━━━━━ Data

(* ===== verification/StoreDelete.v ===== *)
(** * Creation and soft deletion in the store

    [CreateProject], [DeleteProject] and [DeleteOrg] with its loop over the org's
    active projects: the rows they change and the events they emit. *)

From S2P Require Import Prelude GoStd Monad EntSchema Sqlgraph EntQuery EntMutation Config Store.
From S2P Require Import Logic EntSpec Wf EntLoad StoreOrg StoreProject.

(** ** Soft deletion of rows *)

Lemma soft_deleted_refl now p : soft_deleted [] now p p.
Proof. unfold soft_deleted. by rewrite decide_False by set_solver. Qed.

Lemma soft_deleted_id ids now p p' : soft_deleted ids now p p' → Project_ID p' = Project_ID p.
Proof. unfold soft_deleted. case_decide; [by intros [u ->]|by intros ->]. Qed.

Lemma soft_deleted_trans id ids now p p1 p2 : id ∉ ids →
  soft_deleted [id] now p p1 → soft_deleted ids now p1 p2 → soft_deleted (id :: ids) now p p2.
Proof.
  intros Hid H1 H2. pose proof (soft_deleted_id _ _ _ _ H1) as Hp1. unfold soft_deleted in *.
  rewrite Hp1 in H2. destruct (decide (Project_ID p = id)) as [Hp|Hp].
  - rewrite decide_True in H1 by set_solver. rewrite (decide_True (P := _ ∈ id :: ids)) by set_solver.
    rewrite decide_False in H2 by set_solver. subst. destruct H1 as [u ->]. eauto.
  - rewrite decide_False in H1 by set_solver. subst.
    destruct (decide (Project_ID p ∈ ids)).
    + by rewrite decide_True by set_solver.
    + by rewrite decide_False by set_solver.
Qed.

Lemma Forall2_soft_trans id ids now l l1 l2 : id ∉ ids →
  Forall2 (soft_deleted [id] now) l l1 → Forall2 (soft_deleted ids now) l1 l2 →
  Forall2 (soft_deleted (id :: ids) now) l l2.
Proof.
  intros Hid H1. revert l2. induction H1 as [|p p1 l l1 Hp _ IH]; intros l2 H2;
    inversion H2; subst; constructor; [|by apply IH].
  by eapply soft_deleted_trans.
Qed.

━━━━━━━━━━
━━━━━ Data

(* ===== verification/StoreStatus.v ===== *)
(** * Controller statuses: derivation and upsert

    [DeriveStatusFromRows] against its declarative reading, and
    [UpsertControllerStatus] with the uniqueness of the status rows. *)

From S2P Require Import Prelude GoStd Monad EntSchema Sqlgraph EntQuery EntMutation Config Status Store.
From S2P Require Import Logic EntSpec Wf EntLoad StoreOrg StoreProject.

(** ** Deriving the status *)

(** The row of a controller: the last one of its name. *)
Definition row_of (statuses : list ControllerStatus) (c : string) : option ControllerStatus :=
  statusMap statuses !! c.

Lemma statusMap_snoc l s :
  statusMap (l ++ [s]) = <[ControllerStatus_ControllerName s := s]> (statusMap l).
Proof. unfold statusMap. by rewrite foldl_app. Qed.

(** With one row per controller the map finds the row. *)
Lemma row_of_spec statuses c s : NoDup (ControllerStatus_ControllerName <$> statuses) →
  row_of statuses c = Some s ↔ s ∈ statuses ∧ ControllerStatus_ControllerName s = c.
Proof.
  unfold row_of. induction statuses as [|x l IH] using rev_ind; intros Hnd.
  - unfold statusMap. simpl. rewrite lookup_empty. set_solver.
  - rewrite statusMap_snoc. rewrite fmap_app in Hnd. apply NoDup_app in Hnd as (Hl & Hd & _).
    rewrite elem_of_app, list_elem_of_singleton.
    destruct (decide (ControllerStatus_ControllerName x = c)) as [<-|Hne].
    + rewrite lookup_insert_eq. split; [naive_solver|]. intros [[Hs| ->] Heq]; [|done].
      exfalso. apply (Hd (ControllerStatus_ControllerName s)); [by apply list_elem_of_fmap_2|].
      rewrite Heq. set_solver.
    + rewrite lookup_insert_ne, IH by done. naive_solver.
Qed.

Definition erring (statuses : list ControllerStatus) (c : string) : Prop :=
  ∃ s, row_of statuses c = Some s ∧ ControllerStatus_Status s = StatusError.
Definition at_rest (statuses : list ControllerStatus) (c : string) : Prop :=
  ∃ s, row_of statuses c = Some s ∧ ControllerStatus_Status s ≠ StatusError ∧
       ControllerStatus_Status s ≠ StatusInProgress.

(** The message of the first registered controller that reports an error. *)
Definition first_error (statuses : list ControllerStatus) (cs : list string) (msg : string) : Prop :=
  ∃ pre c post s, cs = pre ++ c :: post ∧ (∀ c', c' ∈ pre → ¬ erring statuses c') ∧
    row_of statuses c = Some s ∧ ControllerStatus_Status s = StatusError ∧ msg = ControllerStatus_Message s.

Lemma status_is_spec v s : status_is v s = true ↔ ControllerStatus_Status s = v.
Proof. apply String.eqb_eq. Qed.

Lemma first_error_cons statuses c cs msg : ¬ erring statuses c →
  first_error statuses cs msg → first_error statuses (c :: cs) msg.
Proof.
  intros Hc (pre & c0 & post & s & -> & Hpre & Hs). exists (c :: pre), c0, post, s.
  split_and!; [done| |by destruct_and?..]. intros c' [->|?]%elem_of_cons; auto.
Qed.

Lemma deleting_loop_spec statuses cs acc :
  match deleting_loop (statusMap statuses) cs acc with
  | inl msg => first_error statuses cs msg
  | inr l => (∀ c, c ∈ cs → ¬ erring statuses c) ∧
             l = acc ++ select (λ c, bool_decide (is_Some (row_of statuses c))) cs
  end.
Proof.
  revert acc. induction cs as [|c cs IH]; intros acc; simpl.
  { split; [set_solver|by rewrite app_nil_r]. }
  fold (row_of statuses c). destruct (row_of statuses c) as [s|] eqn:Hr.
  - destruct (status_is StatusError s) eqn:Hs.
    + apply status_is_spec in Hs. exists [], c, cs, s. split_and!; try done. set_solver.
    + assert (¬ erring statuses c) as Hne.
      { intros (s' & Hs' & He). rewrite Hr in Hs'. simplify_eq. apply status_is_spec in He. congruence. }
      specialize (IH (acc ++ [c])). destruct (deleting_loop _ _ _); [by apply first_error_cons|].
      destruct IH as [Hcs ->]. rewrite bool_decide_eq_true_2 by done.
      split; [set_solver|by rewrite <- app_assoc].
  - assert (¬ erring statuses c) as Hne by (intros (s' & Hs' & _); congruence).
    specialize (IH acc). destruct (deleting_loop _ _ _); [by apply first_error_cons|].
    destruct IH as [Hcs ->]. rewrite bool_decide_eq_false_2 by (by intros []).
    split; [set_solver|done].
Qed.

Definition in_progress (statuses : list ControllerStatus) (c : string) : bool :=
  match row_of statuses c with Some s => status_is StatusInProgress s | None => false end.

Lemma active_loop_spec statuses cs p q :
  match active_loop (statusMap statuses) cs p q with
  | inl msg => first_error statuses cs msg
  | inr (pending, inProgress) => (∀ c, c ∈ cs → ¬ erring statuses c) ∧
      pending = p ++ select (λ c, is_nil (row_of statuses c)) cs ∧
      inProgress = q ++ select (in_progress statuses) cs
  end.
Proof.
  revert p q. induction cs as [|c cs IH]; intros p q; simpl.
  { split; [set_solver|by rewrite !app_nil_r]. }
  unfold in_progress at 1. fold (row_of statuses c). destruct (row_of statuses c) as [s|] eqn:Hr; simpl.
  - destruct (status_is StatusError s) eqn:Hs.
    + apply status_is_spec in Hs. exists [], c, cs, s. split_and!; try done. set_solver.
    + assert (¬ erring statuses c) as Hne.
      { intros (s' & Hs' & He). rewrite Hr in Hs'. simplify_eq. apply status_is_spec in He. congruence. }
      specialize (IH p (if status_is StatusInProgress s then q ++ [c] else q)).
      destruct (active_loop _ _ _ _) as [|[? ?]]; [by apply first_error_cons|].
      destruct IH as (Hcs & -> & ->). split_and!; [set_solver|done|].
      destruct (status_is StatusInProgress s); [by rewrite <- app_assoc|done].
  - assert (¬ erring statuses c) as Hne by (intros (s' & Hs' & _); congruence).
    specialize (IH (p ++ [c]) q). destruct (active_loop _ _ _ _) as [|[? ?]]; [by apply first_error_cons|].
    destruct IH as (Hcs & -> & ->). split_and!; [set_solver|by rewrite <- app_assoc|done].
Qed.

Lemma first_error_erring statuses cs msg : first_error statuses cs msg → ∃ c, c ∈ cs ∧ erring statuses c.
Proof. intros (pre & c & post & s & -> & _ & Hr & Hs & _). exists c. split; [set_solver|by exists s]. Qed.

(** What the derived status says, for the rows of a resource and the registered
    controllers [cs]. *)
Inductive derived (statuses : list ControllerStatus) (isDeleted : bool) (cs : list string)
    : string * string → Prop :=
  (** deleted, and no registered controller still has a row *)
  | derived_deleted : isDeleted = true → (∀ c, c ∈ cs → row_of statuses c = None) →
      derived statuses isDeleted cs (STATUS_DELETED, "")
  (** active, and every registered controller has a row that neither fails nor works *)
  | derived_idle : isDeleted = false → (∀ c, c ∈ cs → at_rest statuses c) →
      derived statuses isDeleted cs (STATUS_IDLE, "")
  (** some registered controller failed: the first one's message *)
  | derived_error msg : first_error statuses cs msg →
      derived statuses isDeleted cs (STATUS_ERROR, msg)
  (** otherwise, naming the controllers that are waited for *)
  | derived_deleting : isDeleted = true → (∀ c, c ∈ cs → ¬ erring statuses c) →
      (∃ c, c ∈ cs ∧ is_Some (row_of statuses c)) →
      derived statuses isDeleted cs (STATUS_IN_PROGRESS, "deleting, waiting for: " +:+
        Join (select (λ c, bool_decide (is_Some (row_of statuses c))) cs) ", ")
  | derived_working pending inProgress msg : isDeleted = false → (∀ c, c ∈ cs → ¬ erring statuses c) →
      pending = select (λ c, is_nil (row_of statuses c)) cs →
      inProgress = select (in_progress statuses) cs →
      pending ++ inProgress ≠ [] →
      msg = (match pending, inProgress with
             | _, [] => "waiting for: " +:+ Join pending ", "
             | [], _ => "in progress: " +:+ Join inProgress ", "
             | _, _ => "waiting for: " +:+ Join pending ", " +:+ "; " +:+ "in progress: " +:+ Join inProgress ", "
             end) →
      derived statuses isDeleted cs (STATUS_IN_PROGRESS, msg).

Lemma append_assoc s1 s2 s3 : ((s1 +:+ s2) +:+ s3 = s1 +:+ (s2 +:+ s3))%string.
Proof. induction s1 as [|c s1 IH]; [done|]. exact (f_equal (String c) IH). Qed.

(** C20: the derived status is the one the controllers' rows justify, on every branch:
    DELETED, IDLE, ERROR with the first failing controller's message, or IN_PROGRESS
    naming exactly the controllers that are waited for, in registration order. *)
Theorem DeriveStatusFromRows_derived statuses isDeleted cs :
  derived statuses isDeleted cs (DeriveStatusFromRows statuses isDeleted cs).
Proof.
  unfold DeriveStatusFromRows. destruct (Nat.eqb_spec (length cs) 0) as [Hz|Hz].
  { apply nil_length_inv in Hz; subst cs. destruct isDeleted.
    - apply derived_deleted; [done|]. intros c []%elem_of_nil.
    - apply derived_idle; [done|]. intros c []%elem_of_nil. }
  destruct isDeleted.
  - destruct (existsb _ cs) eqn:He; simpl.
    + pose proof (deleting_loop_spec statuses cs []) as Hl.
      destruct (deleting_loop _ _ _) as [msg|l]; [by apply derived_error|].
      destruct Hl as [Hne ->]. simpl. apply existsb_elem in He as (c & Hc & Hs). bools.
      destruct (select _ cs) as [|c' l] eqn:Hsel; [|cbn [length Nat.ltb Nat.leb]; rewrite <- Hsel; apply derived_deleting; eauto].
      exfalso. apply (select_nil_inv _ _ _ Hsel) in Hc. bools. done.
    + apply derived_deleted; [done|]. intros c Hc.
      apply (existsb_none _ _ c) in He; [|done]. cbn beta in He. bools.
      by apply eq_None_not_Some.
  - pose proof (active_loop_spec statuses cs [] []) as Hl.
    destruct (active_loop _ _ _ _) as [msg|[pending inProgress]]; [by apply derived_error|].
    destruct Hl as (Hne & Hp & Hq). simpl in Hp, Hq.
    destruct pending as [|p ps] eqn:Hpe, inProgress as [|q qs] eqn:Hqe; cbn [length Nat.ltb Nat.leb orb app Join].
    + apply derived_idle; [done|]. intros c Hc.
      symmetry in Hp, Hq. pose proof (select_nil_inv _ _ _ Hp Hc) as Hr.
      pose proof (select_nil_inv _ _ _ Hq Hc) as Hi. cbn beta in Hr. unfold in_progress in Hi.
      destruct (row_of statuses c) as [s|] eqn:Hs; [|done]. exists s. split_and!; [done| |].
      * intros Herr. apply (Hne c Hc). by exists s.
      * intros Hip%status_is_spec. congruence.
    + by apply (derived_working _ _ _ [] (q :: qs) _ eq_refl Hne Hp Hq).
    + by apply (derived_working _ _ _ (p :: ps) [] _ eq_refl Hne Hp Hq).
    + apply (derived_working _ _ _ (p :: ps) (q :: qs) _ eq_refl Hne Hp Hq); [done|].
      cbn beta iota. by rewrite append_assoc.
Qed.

━━━━━━━━━━

**About this exercise**
Only the lines above from the line with "Proof. intros (pre" to the line with "c = None) →", those two lines included, should be reproduced exactly.

**Result of this task**
Proof. intros (pre & c & post & s & -> & _ & Hr & Hs & _). exists c. split; [set_solver|by exists s]. Qed.

(** What the derived status says, for the rows of a resource and the registered
    controllers [cs]. *)
Inductive derived (statuses : list ControllerStatus) (isDeleted : bool) (cs : list string)
    : string * string → Prop :=
  (** deleted, and no registered controller still has a row *)
  | derived_deleted : isDeleted = true → (∀ c, c ∈ cs → row_of statuses c = None) →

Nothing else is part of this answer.